Un paio di giorni fa Google è crashato e per qualche minuto è risultato irraggiungibile in tutto il mondo. Sarà forse la prima volta (o una delle poche) dal giorno della sua creazione che il motore di ricerca di Larry Page e Sergey Brin resta offline per così tanto tempo. Questo evento, però, ci ha aiutato a capire due cose: tutti sono fallibili e possono commettere qualche errore, anche Google; l'importanza del motore di ricerca per eccellenza nel generare traffico nella Rete.
Due minuti d'inferno
Lo stop a Google (e altri servizi di Big G, come Gmail, YouTube e Google Drive, ad esempio) non è durato più di due, tre minuti. Ma in questo lasso di tempo più di qualche persona ha rischiato seriamente una crisi di nervi. Lo si capisce, ad esempio, analizzando il grafico rilasciato da Topsy, tool statistico per Twitter. Nei minuti in cui Google Search e altri servizi della società di Mountain View risultavano irraggiungibili, i tweet contenenti la parola Google hanno fatto registrare un'impennata improvvisa, passando da una media di circa 200 post al minuto a oltre 1.200 post al minuto (2 al secondo) quando il problema ha iniziato a manifestarsi.

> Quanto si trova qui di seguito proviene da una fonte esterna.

(** Entries are looked for only every ten minutes, so that a response is
    replayed after its lifetime. *)
Example replayed_after_its_lifetime :
  log (run_events [Arrive 1 (post "u" "k" "/a"); Complete 2 0 (Ok created); Arrive 500 (post "u" "k" "/a")] (start 10 0))
  = [Ran "u:k" hash_a 1; Stored "u:k" (cached_of created (utf8 "made") hash_a 2); Ended "u:k";
     Answered "u:k" hash_a replayed].
Proof. vm_compute. reflexivity. Qed.

(** *** In Redis *)

Definition empty : store := Store [] [] 0.
Definition go (i : nat) : redis_event := Step i (Ok created).

Definition two : list redis_event := [Spawn "u:k" hash_a "t1"; Spawn "u:k" hash_a "t2"; go 0; go 1; go 0; go 1].
Definition first_running : process := Process "u:k" hash_a "t1" None Running.

Example redis_mutual_exclusion_witness :
  procs (redis_run 300 two (Cluster empty [] [])) !! 0%nat = Some first_running /\ 0%nat = 0%nat.
Proof.
  assert (Hp : procs (redis_run 300 two (Cluster empty [] [])) !! 0%nat = Some first_running) by (vm_compute; reflexivity).
  split; [exact Hp|]. refine (redis_mutual_exclusion 300 two empty 0 0 first_running first_running _ Hp Hp eq_refl eq_refl eq_refl).
  apply (bool_decide_unpack _). vm_compute. exact I.
Defined.

Definition kept : _CachedResponse := cached_of created (utf8 "made") hash_a 3.
Definition with_kept : store := Store [(data_key "u:k", _serialise_cached kept)] [] 0.

Example redis_replays_witness :
  _dispatch_redis 300 (raise offline) "u:k" hash_a "t1" with_kept = (replayed, with_kept).
Proof.
  assert (Hg : redis_get (data_key "u:k") with_kept = (Ok (Some (_serialise_cached kept)), with_kept)) by (vm_compute; reflexivity).
  etrans; [refine (redis_replays 300 (raise offline) "u:k" hash_a "t1" kept with_kept with_kept Hg _); vm_compute; discriminate|].
  vm_compute. reflexivity.
Defined.

(** A request looks for a stored response before it takes the lock and not
    after: two requests with one key and one body both run, one after the other,
    though Redis works and the first response is stored before the second runs. *)
Theorem redis_runs_twice :
  let s := redis_run 300 [Spawn "u:k" hash_a "t1"; Spawn "u:k" hash_a "t2"; go 0; go 1; go 0; go 0; go 0; go 0; go 1]
    (Cluster empty [] []) in
  (at_place <$> procs s) = [Done (Ok created); Running] /\
  handled s = [("u:k", hash_a); ("u:k", hash_a)] /\
  exists c, _deserialise_cached (dget (data_key "u:k") (data (world s))) 0 = Some c /\ c_hash c = hash_a.
Proof. cbv zeta. split; [vm_compute; reflexivity|]. split; [vm_compute; reflexivity|].
  exists (Cached 201 (utf8 "made") None [] 0 hash_a). split; vm_compute; reflexivity.
Qed.

(** The release awaits the task that renews the lock: when a reading of that
    task failed, its exception takes the place of the stored response, and the
    lock is left. *)
Theorem failed_renewal_loses_response :
  let s := redis_run 300 [Spawn "u:k" hash_a "t1"; go 0; go 0; Renew 0; go 0; go 0; go 0]
    (Cluster (Store [] [false; true] 0) [] []) in
  (at_place <$> procs s) = [Done (Raise offline)] /\
  (exists c, _deserialise_cached (dget (data_key "u:k") (data (world s))) 0 = Some c /\ c_status c = 201) /\
  lock_token (dget (lock_key "u:k") (data (world s))) = Some "t1".
Proof.
  cbv zeta. split; [vm_compute; reflexivity|]. split; [|vm_compute; reflexivity].
  exists (Cached 201 (utf8 "made") None [] 0 hash_a). split; vm_compute; reflexivity.
Qed.
End Demo.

Pur avendo riconosciuto il problema (era davvero difficile provare a nasconderlo o fare finta di nulla), Google non ha ancora spiegato a cosa sia dovuto il black out.
Internet goes banana
Stando ad Alexa Ranking (leader mondiale nelle rilevazioni statistiche sul web), Google è responsabile del 40% circa del traffico mondiale. Anche qualche punto percentuale in più. Se qualcuno, fino ad oggi, avesse nutrito dubbi su questa rilevazione, deve suo malgrado ricredersi. GoSquare, altra società di rilevazioni statistiche online, nel corso del blackout che ha colpito i servizi Google, ha registrato un notevole calo nel traffico di Rete. Un calo approssimativamente del 40%, segno che i numeri forniti da Alexa Ranking sono tutt'altro che errati.
Notevole anche il rimbalzo registrato non appena tutti i servizi sono tornati funzionanti: un balzo in avanti del 100% circa, con il volume di pagine visualizzate tornato molto presto ai livelli pre-crash.
Leggendo questi dati, qualche commentatore statunitense si è divertito a dire che, in quei minuti, Internet goes banana, un'espressione colloquiale traducibile con Internet è andato a farsi benedire. Per non voler essere più volgari.